There was a bit of a layby at the top but not much room to swing a meercat and as hgv’s roared past, kicking up slush in the failing light I stopped to take a photo and the coolant flooded out once more. No golf to be had here.
The start of the downslope was a 2 mile tunnel through the mountain. Cars could squeeze past each other in the darkness
but trucks had to wait for a green light. The road surface in the tunnel it was terrible, though you could barely see it through the collecting smoke and fumes. Huge extractor fans punctuated the walls, and though they made little difference to the pall , the roaring sound effect was like passing a freight train every 50 metres.
The tunnel spat us out still more than 11,000 feet high and onto the steep winding descent. The brakes were fine but that ‘squirminess’ made some corners feel like you were drifting, others like the back was stepping out. Brake, steer, correct, double-back, brake, steer, correct, double-back. Repeat, repeat, repeat. At 9000 feet we stopped for two cowboys driving their 20 horses up the pass. At 7000 feet we met 200 sheep also going up and over, skipping in and out of the waiting cars and trucks.
Finally the slope shallowed and the gorge opened to give us a brief view of a beautiful red setting sun. One last cop stopped us at the bottom to say who-knows-what then shake my hand. John took over the driving for the last stretch through the night -
towards the airport and our flights home. Epilogue:
The car really was the star. All three of us have travelled widely enough to be confident about making our plans happen and adapting where necessary, but this journey was different as the whole premise surrounded the durability of a 15 year old family sedan: Front wheel drive, 130k on the clock, on its 7th owner who bought it 3 years ago for just £589 as a part-ex to clear.

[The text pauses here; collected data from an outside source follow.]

(** X9: the label lookup and the known-whale test of the risk score agree
    in one direction only: an address that has a label always counts as a
    known whale; the converse needs the table's keys to be lower-case,
    because [get_whale_label] lowers the address but not the keys. Both
    lookups ignore the letter case of the address. *)
Theorem whale_label_and_known_whale :
  forall (W : Type) (self : Detector W) (a : string),
    ((exists l, get_whale_label self a = Some l) -> is_known_whale self a = true) /\
    (lowercase_keys (known_whales self) ->
     is_known_whale self a = true -> exists l, get_whale_label self a = Some l) /\
    (forall a', lower a = lower a' ->
                get_whale_label self a = get_whale_label self a' /\
                is_exchange_address self a = is_exchange_address self a' /\
                is_known_whale self a = is_known_whale self a').
Proof.
  intros W self a. split; [|split].
  - intros [l Hl]. unfold get_whale_label in Hl.
    apply is_known_whale_spec. exists (lower a). split.
    + exact (dict_get_In _ _ _ Hl).
    + apply lower_idempotent.
  - intros Hlow Hk. apply is_known_whale_spec in Hk.
    destruct Hk as [k [Hin Heq]].
    unfold get_whale_label. rewrite <- Heq, (Hlow k Hin).
    apply In_dict_get. exact Hin.
  - intros a' Heq.
    unfold get_whale_label, is_exchange_address, is_known_whale.
    rewrite Heq. repeat split.
Qed.

Lemma whale_label_and_known_whale_witness :
  is_known_whale sample_detector "0xDE0B295669A9FD93D5F28D9EC85E40F4CB697BAE" = true.
Proof.
  apply (proj1 (whale_label_and_known_whale nat sample_detector
                  "0xDE0B295669A9FD93D5F28D9EC85E40F4CB697BAE")).
  exists "Ethereum Foundation"%string. reflexivity.
Defined.
(** A factorisation of a symmetric 7x7 matrix that runs to its end returns
    its Cholesky factor: [L * L^T] is the matrix, and the diagonal of [L]
    is positive. *)
Lemma matrixL_factor (M : Mat) :
  shaped 7 7 M -> symmetric M -> LLT.success M = true ->
  mmul (LLT.matrixL M) (transpose (LLT.matrixL M)) = M /\
  forall i, (i < 7)%nat -> 0 < mget (LLT.matrixL M) i i.
Proof.
  intros HM HS Hok. mat_of_shape HM.
  unfold symmetric in HS.
  cbv beta iota zeta delta
    [transpose rows row col vget nth map seq hd length] in HS.
  injection HS; intros; subst. clear HS.
  repeat match goal with H : ?a = ?a |- _ => clear H end.
  unfold LLT.matrixL, LLT.success in *.
  cbv beta iota zeta delta [rows hd length seq] in Hok |- *.
  llt_next Hok. llt_next Hok0. llt_next Hok. llt_next Hok0.
  llt_next Hok. llt_next Hok0. llt_next Hok.
  clear Hok0.
  repeat match goal with
  | H : _ = _ - _ |- _ => solve_for_entry H
  end.
  cbv beta iota zeta delta
    [LLT.loop LLT.lower LLT.lower_from LLT.lower_col
     mmul mvmul transpose rows row col dot mget vget vzero
     map seq hd length repeat nth app skipn Nat.min].
  split; [list_split; ring|].
  intros i Hi.
  do 7 (destruct i as [|i]; [assumption|]). lia.
Qed.

Lemma augment_symmetric (s : UKF) :
  sized s -> symmetric (P_ s) -> symmetric (P_aug_ (augment s)).
Proof.
  intros Hs HS. pose proof (sized_P s Hs) as HP.
  rewrite augment_cov by apply Hs.
  unfold augmented_entry.
  generalize dependent (P_ s). intros P HS HP.
  mat_of_shape HP. unfold symmetric in *.
  cbv beta iota zeta delta
    [transpose rows row col mget vget nth map seq hd length] in HS.
  injection HS; intros; subst.
  cbv beta iota zeta delta
    [transpose rows row col mget vget nth map seq hd length
     Nat.ltb Nat.leb Nat.eqb andb].
  reflexivity.
Qed.

(** *** A covariance that is not diagonal *)

Section LLTBlock.

Variables a u b c d2 d3 d4 d5 d6 : R.

Ltac block_step p :=
  unfold block7; llt_cbv;
  match goal with
  | |- context [Rle_dec ?x 0] =>
      replace x with p by ring;
      destruct (Rle_dec p 0) as [Hle|_]; [exfalso; lra|]
  end;
  apply f_equal; list_split; unfold Rdiv; ring.

Lemma block_step0 :
  0 < a ->
  LLT.step (block7 a u b c d2 d3 d4 d5 d6) 0 =
    Some (block7 (sqrt a) u (b / sqrt a) c d2 d3 d4 d5 d6).
Proof. intros H. block_step a. Qed.

Lemma block_step1 :
  0 < c - b * b ->
  LLT.step (block7 a u b c d2 d3 d4 d5 d6) 1 =
    Some (block7 a u b (sqrt (c - b * b)) d2 d3 d4 d5 d6).
Proof. intros H. block_step (c - b * b). Qed.

Lemma block_step2 :
  0 < d2 ->
  LLT.step (block7 a u b c d2 d3 d4 d5 d6) 2 =
    Some (block7 a u b c (sqrt d2) d3 d4 d5 d6).
Proof. intros H. block_step d2. Qed.

Lemma block_step3 :
  0 < d3 ->
  LLT.step (block7 a u b c d2 d3 d4 d5 d6) 3 =
    Some (block7 a u b c d2 (sqrt d3) d4 d5 d6).
Proof. intros H. block_step d3. Qed.

Lemma block_step4 :
  0 < d4 ->
  LLT.step (block7 a u b c d2 d3 d4 d5 d6) 4 =
    Some (block7 a u b c d2 d3 (sqrt d4) d5 d6).
Proof. intros H. block_step d4. Qed.

Lemma block_step5 :
  0 < d5 ->
  LLT.step (block7 a u b c d2 d3 d4 d5 d6) 5 =
    Some (block7 a u b c d2 d3 d4 (sqrt d5) d6).
Proof. intros H. block_step d5. Qed.

Lemma block_step6 :
  0 < d6 ->
  LLT.step (block7 a u b c d2 d3 d4 d5 d6) 6 =
    Some (block7 a u b c d2 d3 d4 d5 (sqrt d6)).
Proof. intros H. block_step d6. Qed.

End LLTBlock.

(** The factorisation of such a matrix succeeds when [a], the pivot
    [c - (b / sqrt a)^2] and the rest of the diagonal are positive, and
    this is its factor. *)
Lemma matrixL_block7 (a u b c d2 d3 d4 d5 d6 : R) :
  0 < a -> 0 < c - b / sqrt a * (b / sqrt a) ->
  0 < d2 -> 0 < d3 -> 0 < d4 -> 0 < d5 -> 0 < d6 ->
  LLT.success (block7 a u b c d2 d3 d4 d5 d6) = true /\
  LLT.matrixL (block7 a u b c d2 d3 d4 d5 d6) =
    block7 (sqrt a) 0 (b / sqrt a) (sqrt (c - b / sqrt a * (b / sqrt a)))
      (sqrt d2) (sqrt d3) (sqrt d4) (sqrt d5) (sqrt d6).
Proof.
  intros Ha Hc H2 H3 H4 H5 H6.
  unfold LLT.success, LLT.matrixL.
  change (rows (block7 a u b c d2 d3 d4 d5 d6)) with 7%nat.
  change (seq 0 7) with [0; 1; 2; 3; 4; 5; 6]%nat.
  unfold LLT.complete, LLT.loop.
  rewrite block_step0 by exact Ha.
  rewrite block_step1 by exact Hc.
  rewrite block_step2 by exact H2.
  rewrite block_step3 by exact H3.
  rewrite block_step4 by exact H4.
  rewrite block_step5 by exact H5.
  rewrite block_step6 by exact H6.
  unfold block7, LLT.lower.
  cbv beta iota zeta delta
    [LLT.lower_from LLT.lower_col vzero repeat Nat.min length skipn app].
  split; reflexivity.
Qed.

Lemma correlated_sized : sized correlated.
Proof.
  constructor; try reflexivity; split; try reflexivity;
    repeat (apply Forall_cons; [reflexivity|]); apply Forall_nil.
Qed.

Lemma correlated_symmetric : symmetric (P_ correlated).
Proof. reflexivity. Qed.

Lemma correlated_aug (delta_t : R) :
  P_aug_ (Prediction delta_t correlated) =
    block7 4 2 2 5 1 1 1 (6 * 6) (PI / 6 * (PI / 6)).
Proof.
  destruct (Prediction_aug delta_t correlated) as (_ & -> & _).
  rewrite augment_cov; try reflexivity; split; try reflexivity;
    repeat (apply Forall_cons; [reflexivity|]); apply Forall_nil.
Qed.

Lemma sqrt_4 : sqrt 4 = 2.
Proof. replace 4 with (2 * 2) by ring. apply sqrt_square. lra. Qed.

(** The factorisation of the augmented covariance of [correlated] runs to
    its end, and its result is not diagonal. *)
Lemma correlated_factored (delta_t : R) :
  LLT.success (P_aug_ (Prediction delta_t correlated)) = true /\
  LLT.matrixL (P_aug_ (Prediction delta_t correlated)) = correlated_factor.
Proof.
  pose proof PI_RGT_0 as Hpi.
  rewrite correlated_aug.
  destruct (matrixL_block7 4 2 2 5 1 1 1 (6 * 6) (PI / 6 * (PI / 6)))
    as [Hs HL]; try lra; try nra.
  { rewrite sqrt_4. lra. }
  split; [exact Hs|].
  rewrite HL, sqrt_4, sqrt_1, !sqrt_square by lra.
  unfold block7, correlated_factor.
  replace (5 - 2 / 2 * (2 / 2)) with 4 by field.
  rewrite sqrt_4. list_split; field.
Qed.

(** C6 (as amended): on every propagation step the augmented mean is the
    belief mean followed by two zeros, the 7x7 augmented covariance has
    the belief covariance in its top left block, the two process noise
    variances on the rest of the diagonal and zeros elsewhere, and exactly
    15 sigma points are produced from the lower triangular matrix [L] that
    [llt().matrixL()] returns for it: point 0 is the augmented mean, point
    [i] for [1 <= i <= 7] is mean + sqrt(lambda + 7) * column [i - 1] of
    [L], and point [i] for [8 <= i <= 14] is mean - sqrt(lambda + 7) *
    column [i - 8] of [L].  [L] is the Cholesky factor of the augmented
    covariance, that is [L * L^T] is that matrix and the diagonal of [L]
    is positive, when the belief covariance is symmetric and the
    factorisation runs to its end; the code does not check that it
    does. *)
Theorem Prediction_sigma_points (delta_t : R) (s : UKF) :
  sized s ->
  let s' := Prediction delta_t s in
  let x_aug := x_ s ++ [0; 0] in
  let L := LLT.matrixL (P_aug_ s') in
  let c := sqrt (lambda_ s + 7) in
  x_aug_ s' = x_aug /\
  P_aug_ s' =
    map (fun c => map (fun r => augmented_entry s r c) (seq 0 7)) (seq 0 7) /\
  (forall r c, (r < c)%nat -> mget L r c = 0) /\
  (symmetric (P_ s) -> LLT.success (P_aug_ s') = true ->
   mmul L (transpose L) = P_aug_ s' /\
   forall i, (i < 7)%nat -> 0 < mget L i i) /\
  length (Xsig_aug_ s') = 15%nat /\
  col (Xsig_aug_ s') 0 = x_aug /\
  (forall i, (1 <= i <= 7)%nat ->
     col (Xsig_aug_ s') i = vadd x_aug (vscale c (col L (i - 1)))) /\
  (forall i, (8 <= i <= 14)%nat ->
     col (Xsig_aug_ s') i = vsub x_aug (vscale c (col L (i - 8)))).
Proof.
  intros Hs.
  assert (Hsym : symmetric (P_ s) -> symmetric (P_aug_ (augment s)))
    by (apply augment_symmetric; exact Hs).
  destruct Hs as [Hnx Hna Hx HP Hxa HPa HXp HXa Hw].
  assert (Hsh : shaped 7 7 (P_aug_ (augment s))).
  { rewrite augment_cov by assumption. split; [reflexivity|].
    apply Forall_map, Forall_forall. intros j _. reflexivity. }
  cbv zeta.
  destruct (Prediction_aug delta_t s) as (-> & -> & ->).
  rewrite generateSigmaPoints_columns.
  2:{ rewrite augment_frame; auto; intros ? ?; reflexivity. }
  2:{ rewrite augment_frame; [apply HXa| |]; intros ? ?; reflexivity. }
  cbv zeta.
  rewrite (augment_frame lambda_) by (intros ? ?; reflexivity).
  rewrite augment_mean by assumption.
  split; [reflexivity|].
  split; [apply augment_cov; assumption|].
  split; [intros r c Hrc; apply matrixL_lower; exact Hrc|].
  split; [intros HS Hok; apply matrixL_factor; auto|].
  split; [reflexivity|].
  split; [reflexivity|].
  split; intros i Hi.
  - destruct i as [|i]; [lia|].
    do 7 (destruct i as [|i]; [reflexivity|]). lia.
  - do 8 (destruct i as [|i]; [lia|]).
    do 7 (destruct i as [|i]; [reflexivity|]). lia.
Qed.
(* ===== verification/_CoqProject ===== *)
-Q . S2P
Prelude.v
CLayout.v
Records.v
GoLang.v
GoStd.v
Protocol.v
ProtocolProofs.v
Lru.v
Collector.v
Pairing.v
Reassembly.v
Symbolizer.v
SymbolCache.v
SymbolLookup.v
Symbolize.v
Client.v
ClientProofs.v
ClientSpec.v
AppWire.v
AppProofs.v
AppSpec.v
CollectorTypes.v
SymbolNames.v
AppBuffer.v
AppPairer.v
AppParcel.v
AppTokens.v
AppReply.v
AppReplySpec.v
AppEvents.v
AppCodec.v
AppStore.v
AppStoreSpec.v
AppQuery.v
AppRepository.v
AppRepositorySpec.v
AppClassLoaders.v
AppSignatures.v
AppSignaturesSpec.v
AppResolver.v
AppResolverSpec.v
AppArguments.v
AppArgumentsSpec.v
AppExport.v
AppExportSpec.v
AppTyped.v
BpfEndian.v
BpfBitfield.v
BpfHelpers.v
BpfHelperDefs.v
BpfRuntime.v
Vmlinux.v
BpfCoreQuery.v
CommonHeaders.v
SimKernel.v
BpfCoreRead.v
BpfCoreMacros.v
BpfPrograms.v
BpfTracing.v
BpfRecords.v
BpfProofs.v
BpfMain.v
BpfChain.v
EndToEnd.v
Pipeline.v
AppTrace.v
PidFile.v
Daemon.v
Session.v
AppDaemon.v
AppTransport.v
AppTransportSpec.v
Ltac bdestr :=
  match goal with
  | |- context [Z.eqb ?a ?b] => destruct (Z.eqb_spec a b)
  | |- context [Z.ltb ?a ?b] => destruct (Z.ltb_spec a b)
  | |- context [Z.leb ?a ?b] => destruct (Z.leb_spec a b)
  | H : context [Z.eqb ?a ?b] |- _ => destruct (Z.eqb_spec a b)
  | H : context [Z.ltb ?a ?b] |- _ => destruct (Z.ltb_spec a b)
  | H : context [Z.leb ?a ?b] |- _ => destruct (Z.leb_spec a b)
  end.

Lemma wrap_small w z : fits w z -> wrap w z = z.
Proof. intros H. apply Z.mod_small, H. Qed.

Lemma wrap_fits w z : 0 <= w -> fits w (wrap w z).
Proof. intros H. apply Z.mod_pos_bound. lia. Qed.

Lemma wrap_idemp w z : 0 <= w -> wrap w (wrap w z) = wrap w z.
Proof. intros. by apply wrap_small, wrap_fits. Qed.

Lemma fits_0 w : 0 <= w -> fits w 0.
Proof. intros. split; [done|]. by apply Z.pow_pos_nonneg. Qed.

Lemma fits_1 w : 0 < w -> fits w 1.
Proof. intros. split; [done|]. by apply Z.pow_gt_1. Qed.

Lemma fits_mono w w' z : 0 <= w <= w' -> fits w z -> fits w' z.
Proof.
  intros Hw [? Hz]. split; [done|].
  pose proof (Z.pow_le_mono_r 2 w w'). lia.
Qed.

Lemma length_le_bytes n z : length (le_bytes n z) = n.
Proof. revert z; induction n as [|n IH]; intros z; simpl; [done|]. by rewrite IH. Qed.

Lemma length_be_bytes n z : length (be_bytes n z) = n.
Proof. unfold be_bytes. by rewrite length_rev, length_le_bytes. Qed.

Lemma pow256_succ n : 2 ^ (8 * Z.of_nat (S n)) = 256 * 2 ^ (8 * Z.of_nat n).
Proof.
  replace (8 * Z.of_nat (S n)) with (8 + 8 * Z.of_nat n) by lia.
  rewrite Z.pow_add_r by lia. done.
Qed.

(** Decoding what was encoded gives back the value modulo its width. *)
Lemma le_val_bytes n z : le_val (le_bytes n z) = wrap (8 * Z.of_nat n) z.
Proof.
  unfold wrap. revert z; induction n as [|n IH]; intros z.
  { simpl. by rewrite Z.mod_1_r. }
  cbn [le_bytes le_val]. rewrite IH, pow256_succ, Z.rem_mul_r by lia. done.
Qed.

Lemma be_val_bytes n z : be_val (be_bytes n z) = wrap (8 * Z.of_nat n) z.
Proof. unfold be_val, be_bytes. by rewrite rev_involutive, le_val_bytes. Qed.

Lemma le_val_bytes_fits n z : fits (8 * Z.of_nat n) z -> le_val (le_bytes n z) = z.
Proof. intros. rewrite le_val_bytes. by apply wrap_small. Qed.

Lemma be_val_bytes_fits n z : fits (8 * Z.of_nat n) z -> be_val (be_bytes n z) = z.
Proof. intros. rewrite be_val_bytes. by apply wrap_small. Qed.

Lemma le_bytes_is_bytes n z : is_bytes (le_bytes n z).
Proof.
  revert z; induction n as [|n IH]; intros z; cbn; constructor; [|apply IH].
  apply Z.mod_pos_bound. done.
Qed.

Lemma be_bytes_is_bytes n z : is_bytes (be_bytes n z).
Proof. apply Forall_rev, le_bytes_is_bytes. Qed.

Lemma le_val_fits bs : is_bytes bs -> fits (8 * Z.of_nat (length bs)) (le_val bs).
Proof.
  induction 1 as [|b bs Hb Hbs IH]; [done|]. cbn [length le_val].
  unfold fits in *. rewrite pow256_succ. lia.
Qed.

(** Encoding what was decoded gives back the bytes. *)
Lemma le_bytes_val bs : is_bytes bs -> le_bytes (length bs) (le_val bs) = bs.
Proof.
  induction 1 as [|b bs Hb Hbs IH]; [done|]. cbn [length le_val le_bytes].
  unfold fits in Hb. f_equal.
  - rewrite Z.mul_comm, Z.mod_add by lia. apply Z.mod_small. lia.
  - rewrite Z.mul_comm, Z.div_add, Z.div_small by lia. apply IH.
Qed.

#[export] Hint Resolve wrap_fits fits_0 fits_1 le_bytes_is_bytes be_bytes_is_bytes : btrace.
#[export] Hint Extern 1 (_ <= _) => lia : btrace.
#[export] Hint Extern 1 (_ < _) => lia : btrace.

(** ** Slices and stores *)

Lemma length_slice off n bs : (off + n <= length bs)%nat -> length (slice off n bs) = n.
Proof. intros. unfold slice. rewrite length_take, length_drop. lia. Qed.

Lemma length_splice off new bs :
  (off + length new <= length bs)%nat -> length (splice off new bs) = length bs.
Proof.
  intros. unfold splice. rewrite !length_app, length_take, length_drop. lia.
Qed.

Lemma slice_splice_same off new bs :
  (off <= length bs)%nat -> slice off (length new) (splice off new bs) = new.
Proof.
  intros. unfold slice, splice.
  rewrite drop_app_length' by (rewrite length_take; lia).
  by rewrite take_app_length.
Qed.

Lemma slice_splice_before off n o new bs :
  (off + n <= o)%nat -> (o <= length bs)%nat ->
  slice off n (splice o new bs) = slice off n bs.
Proof.
  intros. unfold slice, splice.
  rewrite drop_app_le by (rewrite length_take; lia).
  rewrite take_app_le by (rewrite length_drop, length_take; lia).
  rewrite skipn_firstn_comm, take_take. f_equal. lia.
Qed.

Lemma slice_splice_after off n o new bs :
  (o + length new <= off)%nat -> (o <= length bs)%nat ->
  slice off n (splice o new bs) = slice off n bs.
Proof.
  intros. unfold slice, splice.
  rewrite drop_app_ge by (rewrite length_take; lia).
  rewrite drop_app_ge by (rewrite length_take; lia).
  rewrite drop_drop, length_take. do 2 f_equal. lia.
Qed.

(** ** Bit packing *)

Lemma lor_shiftl_add h l n : 0 <= n -> fits n l -> Z.lor (Z.shiftl h n) l = h * 2 ^ n + l.
Proof.
  intros Hn Hl. rewrite <- Z.shiftl_mul_pow2 by done. symmetry. apply Z.add_nocarry_lor.
  apply Z.bits_inj'. intros i Hi. rewrite Z.land_spec, Z.shiftl_spec, Z.bits_0 by done.
  destruct (Z.lt_ge_cases i n) as [Hlt|Hge].
  - by rewrite Z.testbit_neg_r by lia.
  - rewrite <- (Z.mod_small l (2 ^ n)) by apply Hl.
    rewrite Z.mod_pow2_bits_high by lia. apply andb_false_r.
Qed.

Lemma pack_hi h l n : 0 <= n -> fits n l -> Z.shiftr (Z.lor (Z.shiftl h n) l) n = h.
Proof.
  intros Hn Hl. rewrite lor_shiftl_add, Z.shiftr_div_pow2 by done.
  rewrite Z.div_add_l, Z.div_small by (apply Hl || lia). lia.
Qed.

Lemma pack_lo h l n : 0 <= n -> fits n l -> wrap n (Z.lor (Z.shiftl h n) l) = l.
Proof.
  intros Hn Hl. rewrite lor_shiftl_add by done. unfold wrap.
  rewrite Z.add_comm, Z.mod_add by lia. apply Z.mod_small, Hl.
Qed.

Lemma land_ones_wrap z n : 0 <= n -> Z.land z (Z.ones n) = wrap n z.
Proof. intros. by apply Z.land_ones. Qed.

Lemma signed_wrap w z : 0 < w -> - 2 ^ (w - 1) <= z < 2 ^ (w - 1) -> signed w (wrap w z) = z.
Proof.
  intros Hw Hz. unfold signed. rewrite wrap_idemp by lia. unfold wrap.
  assert (2 ^ w = 2 * 2 ^ (w - 1)) by (rewrite <- Z.pow_succ_r; [f_equal|]; lia).
  destruct (Z.lt_ge_cases z 0).
  - replace (z mod 2 ^ w) with (z + 2 ^ w); [bdestr; lia|].
    rewrite <- (Z.mod_add z 1 (2 ^ w)) by lia. rewrite Z.mod_small; lia.
  - rewrite Z.mod_small by lia. bdestr; lia.
Qed.

(** ** Address ranges *)

(** The bytes a memory [m] holds at [a, a + n). *)
Definition mem_bytes (m : Z -> Z) (a : Z) (n : nat) : list Z :=
  (λ j, m (a + Z.of_nat j)) <$> seq 0 n.

Lemma length_mem_bytes m a n : length (mem_bytes m a n) = n.
Proof. unfold mem_bytes. by rewrite length_fmap, length_seq. Qed.

Lemma mem_bytes_app m a n k :
  mem_bytes m a (n + k) = mem_bytes m a n ++ mem_bytes m (a + Z.of_nat n) k.
Proof.
  unfold mem_bytes. rewrite seq_app, fmap_app. f_equal. rewrite Nat.add_0_l.
  rewrite <- (Nat.add_0_r n) at 1. rewrite <- fmap_add_seq, <- list_fmap_compose.
  apply list_fmap_ext. intros ? j _. cbn. f_equal. lia.
Qed.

Other than swapping out the alloys for steel wheels the Mondeo had no extra mods at all. Two spare tyres went unused. Two puncture repair cannisters went unused. Two fuel cans went unused. The socket set, the screwdrivers, the hoseclips, the duct tape, the pliers, the spare bulbs, the bungee cords, the jump leads, the footpump - all unused. And because all that fitted in the boot alongside 3 rucksacks and 3 sets of camping gear, the roofrack went unused.
So after covering 6482 miles in just 23 days - much across some truly terrible surfaces, at speed, in all conditions, whilst fully laden with us and our stuff - the only things to fail were 3 fuses, an o-ring and whatever came loose on the right-rear on the last day. Utterly astonishing.
So what's next? We're thinking Africa, north to south, next year. I'd love to try it in another Ford Mondeo just for the symmetry and the challenge, but I have a feeling that only a big 4x4 will do. If anyone has any suggestions for either the route or the vehicle, or wants to come along, let me know.
I said in the first post that I'd cut out the cheesiness, but here at the end of this blog I just can't resist. My favourite quote, by T.E. Lawrence (Lawrence of Arabia): "All men dream: but not equally. Those who dream by night in the dusty recesses of their minds wake in the day to find that it was vanity: but the dreamers of the day are dangerous men, for they may act their dreams with open eyes, to make it possible."